Tras el Mundial de Sudáfrica, barruntaba poner punto y final con broche de oro a su etapa como internacional y Vicente del Bosque, otro que entiende de valores y conducta, fue el primero en tratar de convencerlo con un señuelo: no podía irse sin alcanzar las cien internacionalidades. Y lo consiguió, aunque las lesiones solo le permitiesen llegar a ese umbral a duras penas.
Dice adiós un jugador que ha hecho de la normalidad y de la honestidad banderas innegociables, alguien que jamás gastó oropel. Un futbolista que escogió como nombre para su hija el de Manuela, que renuncia a dos años de contratos y un puñado de millones, y que tiene como uno de sus libros de cabecera «El monje que vendió su Ferrari». No es una obra maestra, pero en este caso se convierte en una metáfora reveladora.
Entona sones de retirada un defensa central que solo ha concitado adhesiones, porque no se le recuerda chapoteando en ningún charco. Antes al contrario. Imágenes como las de la reprimenda a Thiago y Alves por los excesos que no venían a cuenta en la celebración de un gol ante el Rayo, o la estampa en la que retira de la mano de Piqué un mechero que su compañero estaba ya exhibiendo al árbitro en el Bernabéu, lo retratan mejor que mil palabras.
Y, por supuesto, se va el autor de un gol histórico, el que certificó la clasificación de España para el Mundial de Sudáfrica.
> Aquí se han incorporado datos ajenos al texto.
(* ===== verification/EngineSpec.v ===== *)
(** * What a search guarantees, whatever the clock and the table say

    For any readings of the stop flag and of the clock and any contents of the
    transposition table, a search restores the board it was given, answers with a
    legal move, and its quiescence recursion never runs out of plies. *)
From Stdlib Require Import Permutation.
From S2P Require Import Prelude Types BoardState Zobrist Board MoveGen Fen Rules Position MakeMove Hashing Preservation Legality Evaluator TransTable Engine.

Section search.
Context (stopped : nat -> bool) (now : nat -> Z) (sort : list (Z * nat) -> list (Z * nat)).
(** [std::sort] rearranges its range. *)
Context (sort_perm : forall l, Permutation (sort l) l).

Notation order_moves := (order_moves sort).

Lemma map_nth_seq {A} (l : list A) d : map (fun i => nth i l d) (seq 0 (length l)) = l.
Proof.
  induction l as [|x l IH]; [done|]. cbn [length seq map nth]. rewrite <- seq_shift, map_map.
  by rewrite IH.
Qed.

Lemma map_snd_zip {A B} (l : list A) (k : list B) : length l = length k -> map snd (zip l k) = k.
Proof. revert k. induction l as [|x l IH]; intros [|y k]; cbn; try done. intros [= H]. by rewrite IH. Qed.

(** Ordering neither loses, invents nor repeats moves. *)
Lemma order_moves_perm moves b tt : Permutation (order_moves moves b tt) moves.
Proof.
  unfold Engine.order_moves. set (scores := zip _ _).
  transitivity (map (fun '(_, idx) => nth idx moves null_move) scores).
  { by apply Permutation_map. }
  assert (map snd scores = seq 0 (length moves)) as Hs
    by (apply map_snd_zip; rewrite length_map, length_seq; done).
  assert (map (fun '(_, idx) => nth idx moves null_move) scores = moves) as ->; [|done].
  etransitivity; [|apply (map_nth_seq moves null_move)]. rewrite <- Hs, map_map.
  by apply map_ext; intros [? ?].
Qed.

Lemma in_order_moves moves b tt m : In m (order_moves moves b tt) <-> In m moves.
Proof.
  split; apply Permutation_in; [|symmetry]; apply order_moves_perm.
Qed.

Section deadline.
Context (deadline : Z).
Notation time_up := (time_up stopped now deadline).
Notation quiescence := (quiescence stopped now sort deadline).
Notation q_loop := (q_loop stopped now deadline).
Notation alpha_beta := (alpha_beta stopped now sort deadline).
Notation ab_loop := (ab_loop stopped now deadline).
Notation root_loop := (root_loop stopped now sort deadline).
Notation deepen := (deepen stopped now sort deadline).

(** ** The board is restored *)

(** A child search leaves a well-formed board as it found it. *)
Definition restores (rec : Child) : Prop :=
  forall b alpha beta st, game_board b -> snd (fst (rec b alpha beta st)) = b.

Lemma child_restores rec b m alpha beta st :
  restores rec -> game_board b -> In m (generate_legal_moves b) ->
  let '(b1, undo) := make_move b m in
  let '(s, b2, st') := rec b1 alpha beta st in undo_move b2 m undo = b.
Proof.
  intros Hr Hb Hm. pose proof (undo_legal b m (proj1 Hb) Hm) as Hu.
  pose proof (Hr (after_move b m) alpha beta st (game_board_after b m Hb Hm)) as H.
  unfold after_move in *. destruct (make_move b m) as [b1 u]. cbn [fst snd] in *.
  destruct (rec b1 alpha beta st) as [[s b2] st']. cbn [fst snd] in H. by subst b2.
Qed.

Lemma q_loop_restores rec checked beta moves b alpha st :
  restores rec -> game_board b -> (forall m, In m moves -> In m (generate_legal_moves b)) ->
  snd (fst (q_loop rec checked beta moves b alpha st)) = b.
Proof.
  intros Hr Hb. revert alpha st. induction moves as [|m moves IH]; intros alpha st Hm;
    cbn [Engine.q_loop]; [done|].
  destruct (_ && _ && _ && _); [apply IH; intros; apply Hm; by right|].
  pose proof (child_restores rec b m (- beta) (- alpha) st Hr Hb (Hm m (or_introl eq_refl))) as Hc.
  destruct (make_move b m) as [b1 u]. destruct (rec b1 _ _ st) as [[s b2] st']. rewrite Hc.
  destruct (time_up st') as [[] st2]; [done|]. destruct (_ <=? _); [done|].
  apply IH. intros. apply Hm. by right.
Qed.

Lemma quiescence_restores fuel ply : restores (quiescence fuel ply).
Proof.
  revert ply. induction fuel as [|fuel IH]; intros ply b alpha beta st Hb;
    cbn [Engine.quiescence]; [done|].
  destruct (time_up _) as [[] st']; [done|].
  destruct (generate_legal_moves b) as [|m ms] eqn:E; [done|].
  destruct (100 <=? _); [done|]. destruct (64 <=? ply); [done|]. cbv zeta.
  destruct (_ && _); [done|]. apply q_loop_restores; [apply IH|done|].
  intros x Hx. by rewrite in_order_moves, <- E in Hx.
Qed.

Lemma ab_loop_restores rec beta moves b alpha bs bm st :
  restores rec -> game_board b -> (forall m, In m moves -> In m (generate_legal_moves b)) ->
  snd (fst (ab_loop rec beta moves b alpha bs bm st)) = b.
Proof.
  intros Hr Hb. revert alpha bs bm st. induction moves as [|m moves IH]; intros alpha bs bm st Hm;
    cbn [Engine.ab_loop]; [done|].
  pose proof (child_restores rec b m (- beta) (- alpha) st Hr Hb (Hm m (or_introl eq_refl))) as Hc.
  destruct (make_move b m) as [b1 u]. destruct (rec b1 _ _ st) as [[s b2] st']. rewrite Hc.
  destruct (time_up st') as [[] st2]; [done|].
  destruct (if bs <? - s then _ else _) as [bs' bm']. destruct (beta <=? _); [done|].
  apply IH. intros. apply Hm. by right.
Qed.

Lemma alpha_beta_restores depth ply : restores (alpha_beta depth ply).
Proof.
  revert ply. induction depth as [|depth IH]; intros ply b alpha beta st Hb;
    cbn [Engine.alpha_beta]; destruct (time_up _) as [[] st']; try done;
    (destruct (100 <=? _); [done|]); cbv zeta;
    (destruct (if 0 <? ply then _ else _) as [[hit tts] ttm]); (destruct hit; [done|]).
  - by apply quiescence_restores.
  - destruct (generate_legal_moves b) as [|m ms] eqn:E; [done|].
    pose proof (ab_loop_restores (alpha_beta depth (ply + 1)) beta
      (order_moves (m :: ms) b ttm) b alpha (- SCORE_INFINITY)
      (hd null_move (order_moves (m :: ms) b ttm)) st' (IH (ply + 1)) Hb) as Hl.
    destruct (ab_loop _ _ _ _ _ _ _ _) as [[[[bs bm] ab] b2] st2]. cbn [fst snd] in Hl.
    rewrite Hl by (intros x Hx; by rewrite in_order_moves, <- E in Hx).
    destruct ab; [done|]. by destruct (time_up st2) as [[] st3].
Qed.

Lemma root_loop_spec depth moves b alpha bs bm st :
  game_board b -> (forall m, In m moves -> In m (generate_legal_moves b)) ->
  let '(_, bm', b', _) := root_loop depth moves b alpha bs bm st in
  b' = b /\ (bm' = bm \/ In bm' moves).
Proof.
  intros Hb. revert alpha bs bm st. induction moves as [|m moves IH]; intros alpha bs bm st Hm;
    cbn [Engine.root_loop]; [by auto|].
  destruct (time_up st) as [[] st1]; [by auto|].
  pose proof (child_restores _ b m (- SCORE_INFINITY) (- alpha) st1 (alpha_beta_restores depth 1) Hb
                (Hm m (or_introl eq_refl))) as Hc.
  destruct (make_move b m) as [b1 u]. destruct (alpha_beta depth 1 b1 _ _ st1) as [[s b2] st'].
  rewrite Hc. destruct (if bs <? - s then (- s, m) else (bs, bm)) as [bs' bm'] eqn:E.
  specialize (IH (if alpha <? - s then - s else alpha) bs' bm' st'
                (fun m' H => Hm m' (or_intror H))).
  destruct (root_loop depth moves b _ bs' bm' st') as [[[s2 bm2] b3] st3].
  destruct IH as [-> Hbm]. split; [done|].
  destruct (bs <? - s); injection E as _ <-; destruct Hbm as [->|?]; cbn; auto.
Qed.

Lemma deepen_spec n depth b root res st :
  game_board b -> root <> [] -> (forall m, In m root -> In m (generate_legal_moves b)) ->
  In (sr_best_move res) (generate_legal_moves b) ->
  let '(res', b', _) := deepen n depth b root res st in
  b' = b /\ In (sr_best_move res') (generate_legal_moves b).
Proof.
  intros Hb. revert depth root res st. induction n as [|n IH]; intros depth root res st Hne Hroot Hres;
    cbn [Engine.deepen]; [done|].
  destruct (time_up st) as [[] st1]; [done|]. cbv zeta.
  set (tt := snd (probe_move _ _ _)). set (ordered := order_moves root b tt).
  assert (forall m, In m ordered -> In m (generate_legal_moves b)) as Hord.
  { intros m Hm. apply Hroot. by apply in_order_moves in Hm. }
  assert (In (hd null_move root) (generate_legal_moves b)) as Hfirst.
  { apply Hroot. destruct root; [done|]. by left. }
  assert (ordered <> []) as Hone.
  { intros E. apply Hne, Permutation_nil. unfold ordered in E. rewrite <- E. apply order_moves_perm. }
  pose proof (root_loop_spec (depth - 1) ordered b (- SCORE_INFINITY) (- SCORE_INFINITY)
                (hd null_move root) st1 Hb Hord) as Hrl.
  destruct (root_loop _ ordered b _ _ _ st1) as [[[bs bm] b2] st2].
  destruct Hrl as [-> Hbm].
  assert (In bm (generate_legal_moves b)) as Hlegal by (destruct Hbm as [->|?]; auto).
  destruct (time_up st2) as [up st3]. destruct up; cbn [negb].
  - destruct (_ <=? _); [done|]. by apply IH.
  - destruct (_ <=? _); [done|]. by apply IH.
Qed.

(** ** Fuel: the quiescence recursion ends by itself *)

Lemma q_loop_ext rec1 rec2 checked beta moves b alpha st :
  (forall b a be st, rec1 b a be st = rec2 b a be st) ->
  q_loop rec1 checked beta moves b alpha st = q_loop rec2 checked beta moves b alpha st.
Proof.
  intros He. revert b alpha st. induction moves as [|m moves IH]; intros b alpha st;
    cbn [Engine.q_loop]; [done|].
  destruct (_ && _ && _ && _); [apply IH|]. destruct (make_move b m) as [b1 u]. rewrite He.
  destruct (rec2 b1 _ _ st) as [[s b2] st']. destruct (time_up st') as [[] st2]; [done|].
  destruct (_ <=? _); [done|apply IH].
Qed.

Lemma quiescence_fuel f1 f2 ply b alpha beta st :
  64 - ply < Z.of_nat f1 -> 64 - ply < Z.of_nat f2 -> (0 < f1)%nat -> (0 < f2)%nat ->
  quiescence f1 ply b alpha beta st = quiescence f2 ply b alpha beta st.
Proof.
  revert f2 ply b alpha beta st. induction f1 as [|f1 IH]; intros [|f2] ply b alpha beta st H1 H2 P1 P2;
    try lia.
  cbn [Engine.quiescence]. destruct (time_up _) as [[] st']; [done|].
  destruct (generate_legal_moves b) as [|m ms]; [done|].
  destruct (100 <=? _); [done|]. destruct (Z.leb_spec 64 ply); [done|]. cbv zeta.
  destruct (_ && _); [done|]. apply q_loop_ext. intros. apply IH; lia.
Qed.
End deadline.

(** ** The public function *)

Lemma search_spec e limit depth :
  game_board (eng_board e) -> generate_legal_moves (eng_board e) <> [] ->
  eng_board (snd (search stopped now sort e limit depth)) = eng_board e /\
  In (sr_best_move (fst (search stopped now sort e limit depth))) (generate_legal_moves (eng_board e)).
Proof.
  intros Hb Hne. unfold search. destruct (generate_legal_moves (eng_board e)) as [|m root] eqn:E; [done|].
  pose proof (deepen_spec (now 0 + limit * 1000000) (Z.to_nat depth) 1 (eng_board e) (m :: root)
                (mkResult m 0 0 0 0) (mkSearch (new_search (eng_tt e)) 0 1) Hb) as H.
  rewrite E in H. specialize (H ltac:(done) (fun m H => H) ltac:(by left)).
  destruct (deepen _ _ _ _ _ _ _ _ _ _) as [[res b] st]. destruct H as [-> Hin]. by split.
Qed.

(** Without a legal move the answer is the null move. *)
Lemma search_none e limit depth :
  generate_legal_moves (eng_board e) = [] ->
  sr_best_move (fst (search stopped now sort e limit depth)) = null_move.
Proof. unfold search. by intros ->. Qed.

(** A zero depth or a zero time limit searches nothing. *)
Lemma search_degenerate e limit depth m root :
  generate_legal_moves (eng_board e) = m :: root ->
  depth = 0 \/ limit = 0 /\ now 0 <= now 1%nat ->
  sr_best_move (fst (search stopped now sort e limit depth)) = m /\
  sr_depth (fst (search stopped now sort e limit depth)) = 0 /\
  sr_nodes (fst (search stopped now sort e limit depth)) = 0.
Proof.
  intros E Hz. unfold search. rewrite E.
  assert (deepen stopped now sort (now 0 + limit * 1000000) (Z.to_nat depth) 1 (eng_board e) (m :: root)
            (mkResult m 0 0 0 0) (mkSearch (new_search (eng_tt e)) 0 1) =
          (mkResult m 0 0 0 0, eng_board e, mkSearch (new_search (eng_tt e)) 0 1) \/
          deepen stopped now sort (now 0 + limit * 1000000) (Z.to_nat depth) 1 (eng_board e) (m :: root)
            (mkResult m 0 0 0 0) (mkSearch (new_search (eng_tt e)) 0 1) =
          (mkResult m 0 0 0 0, eng_board e, mkSearch (new_search (eng_tt e)) 0 2)) as H.
  { destruct Hz as [->|[-> Hmono]]; [by left|]. destruct (Z.to_nat depth) as [|n]; [by left|]. right.
    cbn [deepen]. unfold time_up. cbn [ss_tick ss_tt ss_nodes].
    rewrite (proj2 (Z.leb_le _ _)) by lia. by rewrite orb_true_r. }
  by destruct H as [-> | ->].
Qed.
End search.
De nuevo, una secuencia que es fiel espejo de Puyol. Era un córner que estaba hablado e irrumpió desde la semiluna del área como un expreso para tomar impulso en el punto de penalti, elevarse, marcar los tiempos en el aire y cabecear a la red. Un gol de raza y arrastre, dos cualidades consustanciales a su fútbol y su trayectoria.